こっくりことこと、大豆の醤油煮

豆は音の調理



おばあちゃんの味

休日の前夜に豆をたっぷりの水につけて一晩寝かせ、翌朝に火にかける。家事をしながらも台所の豆を頭の隅においておき「水の量はどうかな」「ことことしてるかな」と時々様子を見てあげる。そんな休日の午前を過ごすのもよいものです。

ことことこと…
豆を火にかけるときのことば。木を優しく叩くようにも聞こえるのは、木の鍋ぶたが鍋の縁にあたっている様子を表しているようです。
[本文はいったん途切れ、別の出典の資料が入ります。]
Lemma build_loop_aggregates_numbered :
  forall refs l index st st',
    Forall (fun tle_ => is_aggregate_entry tle_ = true) l ->
    loop refs index st l = Ok st' ->
    well_numbered (tlist_dev st) -> well_numbered (tlist_dev st').
Proof.
  intros refs l. induction l as [| tle_ l IH]; intros index st st' Hall H Hwn.
  - unfold loop in H. simpl in H. inversion H; subst. exact Hwn.
  - inversion Hall as [| x xs Hagg Hrest]; subst.
    unfold loop in H. simpl in H. fold loop in H.
    unfold build_step in H.
    unfold is_aggregate_entry, is_plain_entry in Hagg.
    destruct (expr tle_) as [e | aggref]; [ discriminate | ].
    destruct (aggfunc_lookup_by_oid proc_cache (aggfnoid aggref))
      as [| [cat |]]; try discriminate H.
    destruct (add_partials exprTypmod exprCollation get_typlenbyval cast_cache
                aggref cat (seq 0 (Z.to_nat (altfn_nargs cat)))
                (tlist_dev st, tlist_dev_action st) [])
      as [[args' [dev' acts']] |] eqn:Hrun; simpl in H; [ | discriminate ].
    destruct (host_entry pgstrom_namespace altfn_cache cat aggref tle_ args')
      as [h |]; simpl in H; [ | discriminate ].
    eapply IH; [ exact Hrest | exact H | ]. simpl.
    apply add_partials_numbered in Hrun; assumption.
Qed.

Lemma well_numbered_NoDup :
  forall l, well_numbered l -> NoDup (map resno l).
Proof.
  intros l Hwn. apply NoDup_nth_error. intros i j Hi Heq.
  rewrite length_map in Hi. rewrite !nth_error_map in Heq.
  destruct (nth_error l i) as [x |] eqn:Ex;
    [ | apply nth_error_None in Ex; lia ].
  destruct (nth_error l j) as [y |] eqn:Ey; [ | discriminate ].
  simpl in Heq. inversion Heq as [Hr].
  rewrite (Hwn _ _ Ex), (Hwn _ _ Ey) in Hr. lia.
Qed.

(** X8: a target list without aggregates passes through the builder
    unchanged: the host list and the device list are the input list, every
    entry is tagged as a grouping key or as a plain value by its
    [sortgroupref], and the builder cannot fail. *)
Theorem plain_target_list_passes_through :
  forall refs tlist_orig,
    Forall (fun tle_ => is_plain_entry tle_ = true) tlist_orig ->
    build_custom_scan_tlist exprTypmod exprCollation get_typlenbyval
      proc_cache cast_cache pgstrom_namespace altfn_cache refs tlist_orig
    = Ok (mk_tlists tlist_orig tlist_orig
            (map (plain_action refs) (seq 0 (List.length tlist_orig)))).
Proof.
  intros refs tlist_orig Hall. unfold build_custom_scan_tlist.
  fold loop. rewrite build_loop_plain by assumption. reflexivity.
Qed.
(** ** Invariants along executions *)

(** The OTP methods leave the lockout fields alone. *)
Lemma exec_otp_call_frame settings c now w :
  match c with
  | CallSetOtp _ | CallVerifyOtp _ =>
      account_status (self (exec settings c now w)) = account_status (self w) /\
      failed_login_attempts (self (exec settings c now w))
      = failed_login_attempts (self w) /\
      last_failed_login (self (exec settings c now w))
      = last_failed_login (self w)
  | _ => True
  end.
Proof.
  destruct c; simpl; auto.
  rewrite verify_otp_unfold.
  destruct (otp_eq (otp (self w)) candidate); [|auto].
  destruct (otp_expiry_time (self w)) as [e|]; [|auto].
  destruct (now <? e); simpl; auto.
Qed.

(** The lockout methods leave the OTP fields alone. *)
Lemma exec_lockout_call_frame settings c now w :
  match c with
  | CallSetOtp _ | CallVerifyOtp _ => True
  | _ =>
      otp (self (exec settings c now w)) = otp (self w) /\
      otp_expiry_time (self (exec settings c now w)) = otp_expiry_time (self w)
  end.
Proof.
  destruct c; simpl; auto.
  - rewrite handle_failed_login_attempts_unfold. cbv zeta.
    destruct (MAX_FAILED_LOGIN_ATTEMPTS settings
              <=? failed_login_attempts (self w) + 1); simpl; auto.
  - rewrite unlock_account_unfold.
    destruct (account_status (self w)); simpl; auto.
  - rewrite is_locked_out_unfold, unlock_account_unfold.
    destruct (account_status (self w)); [auto|].
    destruct (lockout_expired settings (last_failed_login (self w)) now);
      simpl; auto.
Qed.

Lemma exec_otp_pending_invariant settings c now w :
  nonempty_code c = true ->
  otp_pending_invariant (self w) ->
  otp_pending_invariant (self (exec settings c now w)).
Proof.
  unfold otp_pending_invariant. intros Hcode Hinv.
  pose proof (exec_lockout_call_frame settings c now w) as Hframe.
  destruct c; [| |destruct Hframe as [-> ->]; exact Hinv ..].
  - simpl in *. split.
    + intros _. exists code. split; [reflexivity|].
      intros ->. discriminate Hcode.
    + intros _. discriminate.
  - simpl. rewrite verify_otp_unfold.
    destruct (otp_eq (otp (self w)) candidate); [|exact Hinv].
    destruct (otp_expiry_time (self w)) as [e|] eqn:Hexpiry;
      [|simpl; rewrite Hexpiry; exact Hinv].
    destruct (now <? e); [|simpl; rewrite Hexpiry; exact Hinv].
    simpl. split.
    + intros H. exfalso. apply H. reflexivity.
    + intros [code [Hcons Hne]]. exfalso. apply Hne. congruence.
Qed.

Lemma exec_locked_timestamp_invariant settings c now w :
  locked_timestamp_invariant (self w) ->
  locked_timestamp_invariant (self (exec settings c now w)).
Proof.
  unfold locked_timestamp_invariant. intros Hinv.
  pose proof (exec_otp_call_frame settings c now w) as Hframe.
  destruct c; [destruct Hframe as (-> & _ & ->); exact Hinv ..| | | |].
  - simpl.
    destruct (handle_failed_login_attempts_step settings now w)
      as (_ & _ & Hlast & _).
    cbv zeta in Hlast. rewrite Hlast. intros _. discriminate.
  - simpl. discriminate.
  - simpl. rewrite unlock_account_unfold.
    destruct (account_status (self w)) eqn:Hstatus; simpl.
    + rewrite Hstatus. discriminate.
    + discriminate.
  - simpl. rewrite is_locked_out_unfold, unlock_account_unfold.
    destruct (account_status (self w)) eqn:Hstatus.
    + simpl. rewrite Hstatus. discriminate.
    + destruct (lockout_expired settings (last_failed_login (self w)) now);
        simpl.
      * discriminate.
      * rewrite Hstatus. exact Hinv.
Qed.
Lemma length_entryOutcomes (l : Localizer) (desc : Description) :
  length (entryOutcomes l desc) = length (initialSlots desc).
Proof.
  unfold entryOutcomes, initialSlots.
  destruct (String.eqb _ _); by rewrite length_map, ?length_replicate.
Qed.

Lemma NewAggregate_None (errlist : list error) :
  NewAggregate errlist = None <-> errlist = [].
Proof. by destruct errlist. Qed.

(** C5: in a supported deployer mode every entry is processed whatever
    happens to the others: the entries that succeed hold their patched
    result, and the returned error is the aggregate of exactly the errors of
    the entries that failed, [nil] when there is none. *)
Theorem ApplyOverridesToDescription_isolates_failures (l : Localizer)
    (desc : Description) :
  supportedDeployer desc ->
  snd (ApplyOverridesToDescription l desc)
  = NewAggregate (failures (entryOutcomes l desc))
  /\ (snd (ApplyOverridesToDescription l desc) = None
      <-> failures (entryOutcomes l desc) = [])
  /\ length (Raw (desc_Spec (fst (ApplyOverridesToDescription l desc))))
     = length (entryOutcomes l desc)
  /\ (forall (i : nat) (result : bytes),
        entryOutcomes l desc !! i = Some (Ok result) ->
        Raw (desc_Spec (fst (ApplyOverridesToDescription l desc))) !! i = Some result).
Proof.
  intros Hmode. rewrite ApplyOverridesToDescription_supported by done. simpl.
  split; [done|]. split; [apply NewAggregate_None|].
  pose proof (length_entryOutcomes l desc) as Hlen.
  split.
  - rewrite length_zip_with. lia.
  - intros i result Hi. rewrite lookup_zip_with, Hi.
    destruct (initialSlots desc !! i) as [slot|] eqn:Hslot; [done|].
    apply lookup_ge_None in Hslot. apply lookup_lt_Some in Hi. lia.
Qed.

(** C9: with a deployer that is neither the Helm nor the generic one the
    call returns an error at once and the description is as it was. *)
Theorem ApplyOverridesToDescription_unsupported_deployer (l : Localizer)
    (desc : Description) :
  Deployer (desc_Spec desc) <> DescriptionHelmDeployer ->
  Deployer (desc_Spec desc) <> DescriptionGenericDeployer ->
  ApplyOverridesToDescription l desc
  = (desc, Some (Errorf ("unsupported deployer " +:+ Deployer (desc_Spec desc)))).
Proof.
  intros Hhelm Hgeneric. unfold ApplyOverridesToDescription.
  apply String.eqb_neq in Hhelm, Hgeneric. by rewrite Hhelm, Hgeneric.
Qed.

(** C10: an entry whose override computation fails holds, after the call,
    the empty payload in the Helm mode and its original bytes in the generic
    mode. *)
Theorem ApplyOverridesToDescription_failed_entry (l : Localizer)
    (desc : Description) (i : nat) (err : error) :
  supportedDeployer desc ->
  entryOutcomes l desc !! i = Some (Fail err) ->
  Raw (desc_Spec (fst (ApplyOverridesToDescription l desc))) !! i
  = if String.eqb (Deployer (desc_Spec desc)) DescriptionHelmDeployer
    then Some []
    else Raw (desc_Spec desc) !! i.
Proof.
  intros Hmode Hi. rewrite ApplyOverridesToDescription_supported by done. simpl.
  rewrite lookup_zip_with, Hi.
  pose proof (length_entryOutcomes l desc) as Hlen.
  pose proof (lookup_lt_Some _ _ _ Hi) as Hlt.
  unfold initialSlots in *.
  destruct (String.eqb (Deployer (desc_Spec desc)) DescriptionHelmDeployer).
  - rewrite lookup_replicate_2; [done|]. rewrite length_replicate in Hlen. lia.
  - destruct (Raw (desc_Spec desc) !! i) as [slot|] eqn:Hslot; [done|].
    apply lookup_ge_None in Hslot. lia.
Qed.

End Description.

(** ** The reconcile handlers *)

Lemma RemoveString_spec (slice : list string) (s item : string) :
  item ∈ RemoveString slice s <-> item ∈ slice /\ item <> s.
Proof.
  unfold RemoveString. rewrite !list_elem_of_In, filter_In.
  rewrite negb_true_iff, String.eqb_neq. done.
Qed.

Section Handlers.

Context `{Packages}.

(** Rewrites the tests of the [switch] with what is known of the policy and
    of the kind of the feed. *)
Ltac decide_switch :=
  repeat match goal with
    | Heq : ?a = ?b |- context [String.eqb ?a ?b] =>
        rewrite (proj2 (String.eqb_eq a b) Heq)
    | Hne : ?a <> ?b |- context [String.eqb ?a ?b] =>
        rewrite (proj2 (String.eqb_neq a b) Hne)
    end.

Lemma policyLocalization_target_missing (l : Localizer) (loc : Localization) :
  loc_OverridePolicy (loc_Spec loc) = ApplyNow ->
  targetMissing l (loc_Feed (loc_Spec loc)) ->
  policyLocalization l loc = ([], Break).
Proof.
  intros Hpolicy [[Hkind (err & Hget & Hnotfound)]|[Hkind Hlist]];
    unfold policyLocalization; decide_switch.
  - by rewrite Hget, Hnotfound.
  - by rewrite Hlist.
Qed.

Lemma policyGlobalization_target_missing (l : Localizer) (glob : Globalization) :
  glob_OverridePolicy (glob_Spec glob) = ApplyNow ->
  targetMissing l (glob_Feed (glob_Spec glob)) ->
  policyGlobalization l glob = ([], Break).
Proof.
  intros Hpolicy [[Hkind (err & Hget & Hnotfound)]|[Hkind Hlist]];
    unfold policyGlobalization; decide_switch.
  - by rewrite Hget, Hnotfound.
  - by rewrite Hlist.
Qed.

Lemma policyLocalization_passes (l : Localizer) (loc : Localization) :
  policyStepPasses l (ALocalization loc) ->
  exists done, policyLocalization l loc = (done, Break)
               /\ Forall (fun e => isUpdate e = false) done.
Proof.
  intros [[Hpolicy [Hmissing|Hfound]]|[Hnot Hlater]]; simpl in *.
  - exists []. by rewrite policyLocalization_target_missing.
  - destruct Hfound as [[Hkind (chart & Hget & Hcall)]
                       |[Hkind (first & others & Hlist & Hcall)]];
      unfold policyLocalization; decide_switch.
    + rewrite Hget, Hcall. eexists. split; [done|]. by repeat constructor.
    + rewrite Hlist, Hcall. eexists. split; [done|]. by repeat constructor.
  - exists []. unfold policyLocalization. by decide_switch.
Qed.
今では圧力鍋で一気に柔らかくすることもできますが、時間をかけてゆっくりと柔らかく煮るお豆には、小さな一粒にあるエネルギーが引き出されるような気がします。栄養面からも水煮されたものより乾燥大豆を自分で戻してから煮た方が、得られる栄養素が多いそうです。
お醤油とお砂糖で仕上げたお豆は箸休めやお弁当の片隅にある控えめな存在ですが、昔から続くこの味は、なんだか故郷に帰ったようで、ほっとします。

大豆の醤油煮作り方



煮豆

煮豆の材料

大豆:200g
昆布:5センチ角を4枚程
砂糖:70g〜80g
醤油:大さじ2

煮豆の作り方

①、大豆を洗う。鍋に大豆の重量の4〜5倍の水を入れて一晩(6〜8時間)浸水させる。
②、大豆が水分を含んで膨らむ。その鍋に昆布を入れて中火にかける。

煮豆の作り方

③、沸騰後、あく(白い泡)が出てくるので取り除く。弱火にし、豆が小さく揺れるくらいの温度と、大豆の上に水が2センチくらいある状態を保つ。
弱火過ぎると温度が下がってくるので火加減には気を配る。水が少なくなってきたら差し水をする。
④、大豆に均等に熱が入るように、また底に大豆がくっつかないために、ときどき(差し水をするタイミングでもよい)箸で鍋の中をかきまぜる。
⑤、1時間半頃から煮えてくるので、一粒を取り、親指と人差し指で大豆をはさみ、柔らかさを確認する。ふにゃっと潰れるくらいまで煮る。
※この後、調味料を入れると大豆が締まり、煮ても柔らかくならないので柔らかめに煮る。
⑥、柔らかくなったら煮汁をひたひたまで調整する。砂糖を加え、落としぶたをし10分程煮る。
さらに醤油を加えて15分煮る。味をみてよければ火を止める。そのまま味をしみ込ませる。
※昆布は一緒に炊き込むと味がよくなります。また溶けてとろみがつきます。今回、砂糖はてん菜糖を70g使いました。てん菜糖は白砂糖より甘みが控えめです。

郷土の味



大豆は昔から貴重なたんぱく源でした。ですから各地で大豆を使った風土にあった料理がさまざまにあり、今に受け継がれています。この大豆の醤油煮もそのひとつ。食べると懐かしい気持ちになったり、時々無性に食べたくなったり…作るのに時間はかかるけれど、素朴ながらも心のこもった贅沢さがあるようです。前日に水でなく、水に砂糖と醤油とを溶かした煮汁を作りそこに豆を一晩浸しそのまま火にかける方法もあります。このような、ちょっとした違いが郷土の味であり人それぞれの故郷の味。あなたの故郷の味を見つけてみてはいかがですか。